_Records supplied_:
Lemma starts_with_app needle rest : starts_with needle (needle ++ rest) = true.
Proof.
  induction needle as [|a needle IH]; simpl; [reflexivity|].
  unfold unit_eqb. now rewrite N.eqb_refl.
Qed.

Lemma includes_here needle rest : includes needle (needle ++ rest) = true.
Proof.
  destruct needle as [|a needle]; [destruct rest; reflexivity|].
  change (includes (a :: needle) ((a :: needle) ++ rest))
    with (starts_with (a :: needle) ((a :: needle) ++ rest)
          || includes (a :: needle) (needle ++ rest)).
  now rewrite starts_with_app.
Qed.

Lemma includes_later needle pre hay :
  includes needle hay = true -> includes needle (pre ++ hay) = true.
Proof.
  intros H. induction pre as [|c pre IH]; [exact H|].
  change (includes needle ((c :: pre) ++ hay))
    with (starts_with needle (c :: pre ++ hay) || includes needle (pre ++ hay)).
  rewrite IH. apply orb_true_r.
Qed.

(** What [formatToolResult] produces is always recognised by
    [hasToolResult], whatever the tool name, the result text and the error
    flag. *)
Theorem formatted_result_is_recognised toolName result isError :
  hasToolResult (formatToolResult toolName result isError) = true.
Proof.
  unfold hasToolResult, formatToolResult. apply andb_true_iff.
  destruct isError; split.
  - change (units "<tool_result name=") with (units "<tool_result" ++ units " name=").
    rewrite <- !List.app_assoc. apply includes_here.
  - rewrite !List.app_assoc. apply includes_later.
    rewrite <- (app_nil_r (units "</tool_result>")). apply includes_here.
  - change (units "<tool_result name=") with (units "<tool_result" ++ units " name=").
    rewrite <- !List.app_assoc. apply includes_here.
  - rewrite !List.app_assoc. apply includes_later.
    rewrite <- (app_nil_r (units "</tool_result>")). apply includes_here.
Qed.

(** *** Matching *)

Lemma starts_with_split needle : forall hay,
  starts_with needle hay = true -> hay = needle ++ skipn (length needle) hay.
Proof.
  induction needle as [|a needle IH]; intros hay H; [reflexivity|].
  destruct hay as [|b hay]; [discriminate|]. simpl in H.
  apply andb_true_iff in H as [Hab H]. apply N.eqb_eq in Hab. subst b.
  simpl. f_equal. now apply IH.
Qed.

Lemma find_split needle : forall hay before rest,
  find needle hay = Some (before, rest) -> hay = before ++ needle ++ rest.
Proof.
  induction hay as [|c hay IH]; intros before rest H.
  - simpl in H. destruct (starts_with needle []) eqn:Hs; [|discriminate].
    injection H as <- <-. now apply starts_with_split in Hs.
  - simpl in H. destruct (starts_with needle (c :: hay)) eqn:Hs.
    + injection H as <- <-. now apply starts_with_split in Hs.
    + destruct (find needle hay) as [[b r]|] eqn:Hf; [|discriminate].
      injection H as <- <-. simpl. f_equal. now apply IH.
Qed.

Lemma find_includes needle : forall hay,
  includes needle hay = false <-> find needle hay = None.
Proof.
  induction hay as [|c hay IH]; simpl.
  - destruct (starts_with needle []); simpl; split; congruence.
  - destruct (starts_with needle (c :: hay)); simpl; [split; congruence|].
    rewrite IH. destruct (find needle hay) as [[b r]|]; split; congruence.
Qed.

Lemma next_match_split s before body rest :
  next_match s = Some (before, body, rest) ->
  s = before ++ open_tag ++ body ++ close_tag ++ rest.
Proof.
  unfold next_match. intros H.
  destruct (find open_tag s) as [[b a]|] eqn:Ho; [|discriminate].
  destruct (find close_tag a) as [[bd r]|] eqn:Hc; [|discriminate].
  injection H as <- <- <-.
  apply find_split in Ho, Hc. now rewrite Ho, Hc.
Qed.

Lemma next_match_shorter s before body rest :
  next_match s = Some (before, body, rest) -> (length rest < length s)%nat.
Proof.
  intros H. apply next_match_split in H. rewrite H.
  rewrite !length_app. simpl. lia.
Qed.

Lemma next_match_needs_both_tags s :
  detectToolCall s = false -> next_match s = None.
Proof.
  unfold detectToolCall, next_match. intros H.
  destruct (find open_tag s) as [[b a]|] eqn:Ho; [|reflexivity].
  destruct (find close_tag a) as [[bd r]|] eqn:Hc; [|reflexivity].
  exfalso. apply find_split in Ho as Hs.
  assert (H1 : includes open_tag s = true).
  { destruct (includes open_tag s) eqn:Hi; [reflexivity|].
    apply find_includes in Hi. congruence. }
  assert (H2 : includes close_tag s = true).
  { rewrite Hs, List.app_assoc. apply includes_later.
    destruct (includes close_tag a) eqn:Hi; [reflexivity|].
    apply find_includes in Hi. congruence. }
  rewrite H1, H2 in H. discriminate.
Qed.

(** The fuel of the two loops is enough: more of it changes nothing. *)
Lemma bodies_upto_enough f1 : forall f2 s,
  (length s <= f1)%nat -> (length s <= f2)%nat ->
  bodies_upto f1 s = bodies_upto f2 s.
Proof.
  induction f1 as [|f1 IH]; intros f2 s H1 H2.
  - destruct s; [|simpl in H1; lia]. destruct f2; reflexivity.
  - destruct f2 as [|f2].
    + destruct s; [reflexivity | simpl in H2; lia].
    + simpl. destruct (next_match s) as [[[b body] rest]|] eqn:Hm; [|reflexivity].
      apply next_match_shorter in Hm. f_equal. apply IH; lia.
Qed.

Lemma strip_upto_enough f1 : forall f2 s,
  (length s <= f1)%nat -> (length s <= f2)%nat ->
  strip_upto f1 s = strip_upto f2 s.
Proof.
  induction f1 as [|f1 IH]; intros f2 s H1 H2.
  - destruct s; [|simpl in H1; lia]. destruct f2; reflexivity.
  - destruct f2 as [|f2].
    + destruct s; [reflexivity | simpl in H2; lia].
    + simpl. destruct (next_match s) as [[[b body] rest]|] eqn:Hm; [|reflexivity].
      apply next_match_shorter in Hm. f_equal. apply IH; lia.
Qed.

Lemma bodies_unfold s :
  bodies s = match next_match s with
             | None => []
             | Some (_, body, rest) => body :: bodies rest
             end.
Proof.
  unfold bodies. destruct s as [|c s].
  - reflexivity.
  - cbn [length bodies_upto].
    destruct (next_match (c :: s)) as [[[b body] rest]|] eqn:Hm; [|reflexivity].
    apply next_match_shorter in Hm. simpl in Hm. f_equal.
    apply bodies_upto_enough; lia.
Qed.

Lemma strip_unfold s :
  strip_upto (length s) s
  = match next_match s with
    | None => s
    | Some (before, _, rest) => before ++ strip_upto (length rest) rest
    end.
Proof.
  destruct s as [|c s].
  - reflexivity.
  - cbn [length strip_upto].
    destruct (next_match (c :: s)) as [[[b body] rest]|] eqn:Hm; [|reflexivity].
    apply next_match_shorter in Hm. simpl in Hm. f_equal.
    apply strip_upto_enough; lia.
Qed.

(** *** One tool call in a text without other angle brackets *)

Lemma find_unfold needle hay :
  find needle hay
  = if starts_with needle hay then Some ([], skipn (length needle) hay)
    else match hay with
         | [] => None
         | c :: hay' =>
             match find needle hay' with
             | Some (before, rest) => Some (c :: before, rest)
             | None => None
             end
         end.
Proof. destruct hay; reflexivity. Qed.

Lemma find_first a needle pre rest :
  ~ In a pre ->
  find (a :: needle) (pre ++ (a :: needle) ++ rest) = Some (pre, rest).
Proof.
  induction pre as [|c pre IH]; intros Hnot.
  - rewrite app_nil_l, find_unfold, starts_with_app, skipn_app, Nat.sub_diag,
      skipn_all. reflexivity.
  - rewrite find_unfold.
    change ((c :: pre) ++ (a :: needle) ++ rest)
      with (c :: pre ++ (a :: needle) ++ rest).
    cbn [starts_with].
    assert (Hac : unit_eqb a c = false).
    { apply N.eqb_neq. intros ->. apply Hnot. now left. }
    rewrite Hac. cbn [andb]. rewrite IH; [reflexivity|].
    intros Hin. apply Hnot. now right.
Qed.

Lemma find_absent a needle s : ~ In a s -> find (a :: needle) s = None.
Proof.
  induction s as [|c s IH]; intros Hnot; [reflexivity|].
  cbn [find starts_with].
  assert (Hac : unit_eqb a c = false).
  { apply N.eqb_neq. intros ->. apply Hnot. now left. }
  rewrite Hac. cbn [andb]. rewrite IH; [reflexivity|].
  intros Hin. apply Hnot. now right.
Qed.

(** In a text whose only angle brackets are those of one pair of tags, the
    pair is detected, its body is the one thing captured, and what is
    displayed is the text before and after it, trimmed. *)
Theorem single_tool_call_is_cut_out pre body post :
  ~ In 60%N pre -> ~ In 60%N body -> ~ In 60%N post ->
  detectToolCall (pre ++ open_tag ++ body ++ close_tag ++ post) = true
  /\ bodies (pre ++ open_tag ++ body ++ close_tag ++ post) = [body]
  /\ removeToolCallTags (pre ++ open_tag ++ body ++ close_tag ++ post)
     = trim (pre ++ post).
Proof.
  intros Hpre Hbody Hpost.
  assert (Hm : next_match (pre ++ open_tag ++ body ++ close_tag ++ post)
               = Some (pre, body, post)).
  { unfold next_match.
    change open_tag with (60%N :: units "tool_call>").
    rewrite (find_first 60 (units "tool_call>") pre _ Hpre).
    change close_tag with (60%N :: units "/tool_call>").
    now rewrite (find_first 60 (units "/tool_call>") body _ Hbody). }
  assert (Hend : next_match post = None).
  { unfold next_match. change open_tag with (60%N :: units "tool_call>").
    now rewrite find_absent. }
  split; [|split].
  - unfold detectToolCall. apply andb_true_iff. split.
    + apply includes_later, includes_here.
    + rewrite (List.app_assoc pre), (List.app_assoc (pre ++ open_tag)).
      apply includes_later, includes_here.
  - rewrite bodies_unfold, Hm, bodies_unfold, Hend. reflexivity.
  - unfold removeToolCallTags. rewrite strip_unfold, Hm, strip_unfold, Hend.
    reflexivity.
Qed.

Lemma single_tool_call_is_cut_out_witness :
  removeToolCallTags (units "Scanning. " ++ open_tag ++ units "{}" ++ close_tag
                      ++ units " Done.")
  = units "Scanning.  Done.".
Proof.
  refine (eq_trans (proj2 (proj2 (single_tool_call_is_cut_out
            (units "Scanning. ") (units "{}") (units " Done.") _ _ _))) _).
  - vm_compute. intuition discriminate.
  - vm_compute. intuition discriminate.
  - vm_compute. intuition discriminate.
  - vm_compute. reflexivity.
Defined.

Section ExtractProperties.
Context {Number : Type}.
Variable number_truthy : Number -> bool.
Variable JSON_parse : jsstring -> option (Json (Number := Number)).
Variable Date_now : nat -> N.

(** [detectToolCall] is necessary for anything to be found: a text it
    rejects yields no tool call and is displayed as it is, trimmed.  It is
    not sufficient: a closing tag followed by an opening one is detected and
    yields nothing. *)
Theorem nothing_found_without_both_tags content :
  (detectToolCall content = false ->
   extractToolCalls number_truthy JSON_parse Date_now content = []
   /\ removeToolCallTags content = trim content)
  /\ (includes close_tag content = false ->
      detectToolCall (close_tag ++ open_tag ++ content) = true
      /\ extractToolCalls number_truthy JSON_parse Date_now
           (close_tag ++ open_tag ++ content) = []
      /\ removeToolCallTags (close_tag ++ open_tag ++ content)
         = trim (close_tag ++ open_tag ++ content)).
Proof.
  split.
  - intros H. apply next_match_needs_both_tags in H.
    unfold extractToolCalls, removeToolCallTags.
    rewrite bodies_unfold, strip_unfold, H. split; reflexivity.
  - intros H.
    assert (Hm : next_match (close_tag ++ open_tag ++ content) = None).
    { unfold next_match.
      assert (Hf : find open_tag (close_tag ++ open_tag ++ content)
                   = Some (close_tag, content)).
      { unfold close_tag, open_tag. vm_compute units.
        repeat (rewrite (lock find) at 1; simpl; unfold unit_eqb; simpl;
                rewrite <- (lock find)).
        reflexivity. }
      rewrite Hf. apply find_includes in H. now rewrite H. }
    split; [|split].
    + unfold detectToolCall. apply andb_true_iff. split.
      * apply includes_later, includes_here.
      * apply includes_here.
    + unfold extractToolCalls. now rewrite bodies_unfold, Hm.
    + unfold removeToolCallTags. now rewrite strip_unfold, Hm.
Qed.

(** *** What is extracted *)




(** *** Generated ids *)

Lemma pretty_N_go_digits x : forall s,
  (forall c, c ∈ list_ascii_of_string s -> (48 <= N_of_ascii c <= 57)%N) ->
  forall c, c ∈ list_ascii_of_string (pretty_N_go x s) ->
            (48 <= N_of_ascii c <= 57)%N.
Proof.
  induction (N.lt_wf_0 x) as [x _ IH]; intros s Hs.
  destruct (decide (x = 0%N)) as [->|Hx].
  - now rewrite pretty_N_go_0.
  - rewrite pretty_N_go_step by lia. apply IH.
    + apply N.div_lt; lia.
    + intros c Hc. cbn [list_ascii_of_string] in Hc.
      apply elem_of_cons in Hc as [->|Hc]; [|now apply Hs].
      unfold pretty_N_char. repeat case_match; vm_compute; split; discriminate.
Qed.

Lemma decimal_digits n c : In c (decimal n) -> (48 <= c <= 57)%N.
Proof.
  unfold decimal, units. intros Hin.
  apply in_map_iff in Hin as (a & <- & Ha). apply list_elem_of_In in Ha.
  revert a Ha. unfold pretty, pretty_N. destruct (decide (n = 0%N)).
  - intros a Ha. cbn in Ha.
    apply elem_of_cons in Ha as [->|Ha]; [|now apply elem_of_nil in Ha].
    vm_compute. split; discriminate.
  - apply pretty_N_go_digits. intros c0 Hc0. cbn in Hc0.
    now apply elem_of_nil in Hc0.
Qed.

Lemma units_inj s1 s2 : units s1 = units s2 -> s1 = s2.
Proof.
  unfold units. intros H.
  rewrite <- (string_of_list_ascii_of_string s1),
          <- (string_of_list_ascii_of_string s2).
  f_equal. revert H. generalize (list_ascii_of_string s1) (list_ascii_of_string s2).
  induction l as [|a l IH]; intros [|b l'] H; simpl in H; try discriminate;
    [reflexivity|].
  injection H as Hab H. f_equal; [|now apply IH].
  rewrite <- (ascii_N_embedding a), <- (ascii_N_embedding b). now rewrite Hab.
Qed.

_How to complete this task_: Up to and including the line with "Lemma starts_with_split needle", reproduce the material above exactly as it appears, starting from its first line.

_Solution_:
Lemma starts_with_app needle rest : starts_with needle (needle ++ rest) = true.
Proof.
  induction needle as [|a needle IH]; simpl; [reflexivity|].
  unfold unit_eqb. now rewrite N.eqb_refl.
Qed.

Lemma includes_here needle rest : includes needle (needle ++ rest) = true.
Proof.
  destruct needle as [|a needle]; [destruct rest; reflexivity|].
  change (includes (a :: needle) ((a :: needle) ++ rest))
    with (starts_with (a :: needle) ((a :: needle) ++ rest)
          || includes (a :: needle) (needle ++ rest)).
  now rewrite starts_with_app.
Qed.

Lemma includes_later needle pre hay :
  includes needle hay = true -> includes needle (pre ++ hay) = true.
Proof.
  intros H. induction pre as [|c pre IH]; [exact H|].
  change (includes needle ((c :: pre) ++ hay))
    with (starts_with needle (c :: pre ++ hay) || includes needle (pre ++ hay)).
  rewrite IH. apply orb_true_r.
Qed.

(** What [formatToolResult] produces is always recognised by
    [hasToolResult], whatever the tool name, the result text and the error
    flag. *)
Theorem formatted_result_is_recognised toolName result isError :
  hasToolResult (formatToolResult toolName result isError) = true.
Proof.
  unfold hasToolResult, formatToolResult. apply andb_true_iff.
  destruct isError; split.
  - change (units "<tool_result name=") with (units "<tool_result" ++ units " name=").
    rewrite <- !List.app_assoc. apply includes_here.
  - rewrite !List.app_assoc. apply includes_later.
    rewrite <- (app_nil_r (units "</tool_result>")). apply includes_here.
  - change (units "<tool_result name=") with (units "<tool_result" ++ units " name=").
    rewrite <- !List.app_assoc. apply includes_here.
  - rewrite !List.app_assoc. apply includes_later.
    rewrite <- (app_nil_r (units "</tool_result>")). apply includes_here.
Qed.

(** *** Matching *)

Lemma starts_with_split needle : forall hay,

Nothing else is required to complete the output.